■ **Input data**:
(** How a promise of a response settles. [Fulfilled None] is a promise
    resolved with [undefined]. *)
Inductive Settled : Type :=
| Fulfilled (response : option Response)
| Rejected (error : Error).

(** The browser globals the client touches; absent on the server side
    ([typeof window === 'undefined']). *)
Record Browser : Type := mkBrowser {
  localStorage : gmap string string;
  href : string
}.

(** The singleton client and its surroundings: the private [authToken]
    field, the browser, the toasts shown and the requests handed to the
    network so far, oldest first. *)
Record World : Type := mkWorld {
  authToken : option string;
  window : option Browser;
  toasts : list string;
  sent : list Config
}.

(** [Date.now()] and [Math.random().toString(36).substr(2, 9)] as read at
    one call of [generateCorrelationId]. *)
Record Entropy : Type := mkEntropy {
  now : N;
  random : string
}.

(** What the client does not control: the reply to the [n]-th request and
    the clock and random source at the [n]-th request. *)
Record Env : Type := mkEnv {
  server : nat → Config → Reply;
  entropy : nat → Entropy
}.

Definition with_authToken (t : option string) (w : World) : World :=
  mkWorld t (window w) (toasts w) (sent w).

Definition with_storage (f : gmap string string → gmap string string)
    (w : World) : World :=
  mkWorld (authToken w)
    (match window w with
     | Some b => Some (mkBrowser (f (localStorage b)) (href b))
     | None => None
     end)
    (toasts w) (sent w).

Definition toast_error (message : string) (w : World) : World :=
  mkWorld (authToken w) (window w) (toasts w ++ [message]) (sent w).

Definition record_sent (config : Config) (w : World) : World :=
  mkWorld (authToken w) (window w) (toasts w) (sent w ++ [config]).

Definition set_header (k v : string) (config : Config) : Config :=
  mkConfig (url config) (method config) (body config)
    (<[k := v]> (headers config)) (skipAuth config)
    (skipErrorHandling config).

Definition getItem (k : string) (w : World) : option string :=
  match window w with
  | Some b => localStorage b !! k
  | None => None
  end.

Definition generateCorrelationId (e : Entropy) : string :=
  pretty (now e) +:+ "-" +:+ random e.

(** The request interceptor. *)
Definition requestInterceptor (w : World) (e : Entropy) (config : Config)
  : Config :=
  let config1 :=
    match authToken w with
    | Some t =>
        if truthy (Some t) && negb (skipAuth config)
        then set_header "Authorization" ("Bearer " +:+ t) config
        else config
    | None => config
    end in
  set_header "X-Correlation-ID" (generateCorrelationId e) config1.

(** Run by the constructor: in a browser the token is read back from
    [localStorage]. *)
Definition loadAuthToken (w : World) : World :=
  match window w with
  | Some b => with_authToken (localStorage b !! "access_token") w
  | None => w
  end.

Definition saveAuthToken (token : option string) (w : World) : World :=
  with_storage (<["access_token" := to_string token]>)
    (with_authToken token w).

Definition clearAuthToken (w : World) : World :=
  with_storage (λ m, delete "refresh_token" (delete "access_token" m))
    (with_authToken None w).

(** [window.location.href = '/auth/login']; without a window the
    assignment throws. *)
Definition go_to_login (w : World) : World * option Error :=
  match window w with
  | Some b =>
      (mkWorld (authToken w) (Some (mkBrowser (localStorage b) "/auth/login"))
         (toasts w) (sent w), None)
  | None => (w, Some (ReferenceError "window is not defined"))
  end.

(** The [switch] of [handleApiError]: the text of the toast for a status. *)
Definition status_message (s : Z) (message : string) : string :=
  if (s =? 400)%Z then "Validation Error: " +:+ message
  else if (s =? 401)%Z then "Authentication required"
  else if (s =? 403)%Z then "Permission denied"
  else if (s =? 404)%Z then "Resource not found"
  else if (s =? 429)%Z then "Too many requests. Please try again later."
  else if (s =? 500)%Z then "Server error. Please try again later."
  else message.

(** [handleApiError], as far as it shows: the toast, and the error it
    throws. [apiError.detail] is read before anything is shown, so on a
    [null] body the read throws and no toast appears. What the function
    writes to the console is left out. *)
Definition handleApiError (w : World) (response : option Response)
  : World * option Error :=
  match response with
  | Some r =>
      match data r with
      | Some apiError =>
          let message :=
            or_else (apiError !! "detail") "An unexpected error occurred" in
          (toast_error (status_message (status r) message) w, None)
      | None =>
          (w, Some (TypeError
                      "Cannot read properties of null (reading 'detail')"))
      end
  | None =>
      (toast_error "Network error. Please check your connection." w, None)
  end.

Definition is_unauthorized (response : option Response) : bool :=
  match response with
  | Some r => (status r =? 401)%Z
  | None => false
  end.

(** How the interceptor's promise settles once the handler it awaited is
    through: the interceptor then returns nothing, so the promise is
    fulfilled with [undefined], unless the handler threw. *)
Definition handler_outcome (thrown : option Error) : Settled :=
  match thrown with
  | None => Fulfilled None
  | Some e => Rejected e
  end.

(** The rejection branch of the response interceptor. [handle] is the
    token-expiration handler; it returns the error it threw, if any. An
    error thrown by [handleApiError] takes the place of the axios error the
    promise would be rejected with. *)
Definition responseRejected (handle : World → World * option Error)
    (w : World) (config : Config) (response : option Response)
  : World * Settled :=
  if is_unauthorized response && negb (skipAuth config)
  then
    let (w', thrown) := handle w in
    (w', handler_outcome thrown)
  else if negb (skipErrorHandling config)
  then
    match handleApiError w response with
    | (w', Some e) => (w', Rejected e)
    | (w', None) => (w', Rejected (AxiosError config response))
    end
  else (w, Rejected (AxiosError config response)).

(** A request in two halves, as the event loop runs it: [dispatch] up to the
    hand-over to the network, [settle] from the arrival of the reply. *)
Definition dispatch (env : Env) (w : World) (config : Config)
  : World * Config :=
  let config' := requestInterceptor w (entropy env (length (sent w))) config in
  (record_sent config' w, config').

(** axios' default [validateStatus] *)
Definition validateStatus (s : Z) : bool := (200 <=? s)%Z && (s <? 300)%Z.

Definition settle (handle : World → World * option Error) (w : World)
    (config : Config) (reply : Reply) : World * Settled :=
  match reply with
  | Replied r =>
      if validateStatus (status r) then (w, Fulfilled (Some r))
      else responseRejected handle w config (Some r)
  | NoReply => responseRejected handle w config None
  end.

(** The [response] of the error that a reply which is not accepted is
    turned into. *)
Definition error_response (reply : Reply) : option Response :=
  match reply with
  | Replied r => Some r
  | NoReply => None
  end.

(** Whether a reply makes the request's promise resolve. *)
Definition accepted (reply : Reply) : bool :=
  match reply with
  | Replied r => validateStatus (status r)
  | NoReply => false
  end.

Definition request_with (handle : World → World * option Error)
    (env : Env) (w : World) (config : Config) : World * Settled :=
  let n := length (sent w) in
  let (w1, config') := dispatch env w config in
  settle handle w1 config' (server env n config').
(** What every filter state [App] can hold satisfies. *)
Lemma reachable_invariant (f : Filters) :
  reachable f ->
  (forall key, NoDup (selectedValues f key) /\
               incl (selectedValues f key) (optionsOf key)) /\
  (operator (staffFilter f) <> Operator.between ->
   value2 (staffFilter f) = None).
Proof.
  induction 1 as [|f ev _ [IHsel IHstaff] Hev].
  - split; [|reflexivity]. intros []; simpl; (split; [constructor | intros x []]).
  - destruct ev as [value|value|key|key option|change]; simpl dispatch.
    + split; [intros key; specialize (IHsel key); destruct key; exact IHsel | exact IHstaff].
    + split; [intros key; specialize (IHsel key); destruct key; exact IHsel | exact IHstaff].
    + unfold handleMultiSelectChange. simpl String.eqb. cbv iota.
      rewrite staffFilter_unchanged. split; [|exact IHstaff].
      intros key'. destruct (SelectKey_eq_dec key' key) as [->|Hne].
      * rewrite selectedValues_changed. split; [constructor | intros x []].
      * rewrite selectedValues_unchanged by assumption. apply IHsel.
    + simpl in Hev. unfold handleMultiSelectChange.
      rewrite (option_not_all key option Hev), staffFilter_unchanged.
      split; [|exact IHstaff].
      intros key'. destruct (SelectKey_eq_dec key' key) as [->|Hne].
      * rewrite selectedValues_changed. destruct (IHsel key) as [Hnd Hincl].
        destruct (includes (selectedValues f key) option) eqn:E.
        -- split; [now apply NoDup_filter|].
           intros x Hx. apply filter_In in Hx. apply Hincl, Hx.
        -- split.
           ++ apply NoDup_app. repeat split; try assumption.
              ** repeat constructor. intros [].
              ** intros a Ha [<-|[]]. apply includes_In in Ha. congruence.
           ++ intros x Hx. apply in_app_or in Hx.
              destruct Hx as [Hx|[<-|[]]]; [now apply Hincl | assumption].
      * rewrite selectedValues_unchanged by assumption. apply IHsel.
    + split; [intros key; specialize (IHsel key); destruct key; exact IHsel|].
      destruct change as [op|n|n]; simpl.
      * destruct op; simpl; intros Hop; try reflexivity. now elim Hop.
      * exact IHstaff.
      * simpl in Hev. intros Hop. contradiction.
Qed.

■ **What to work on**: Filter the records for the word "dispatch" and show every line that has it.

■ **Your solution**:
(** A request in two halves, as the event loop runs it: [dispatch] up to the
Definition dispatch (env : Env) (w : World) (config : Config)
  let (w1, config') := dispatch env w config in
  - destruct ev as [value|value|key|key option|change]; simpl dispatch.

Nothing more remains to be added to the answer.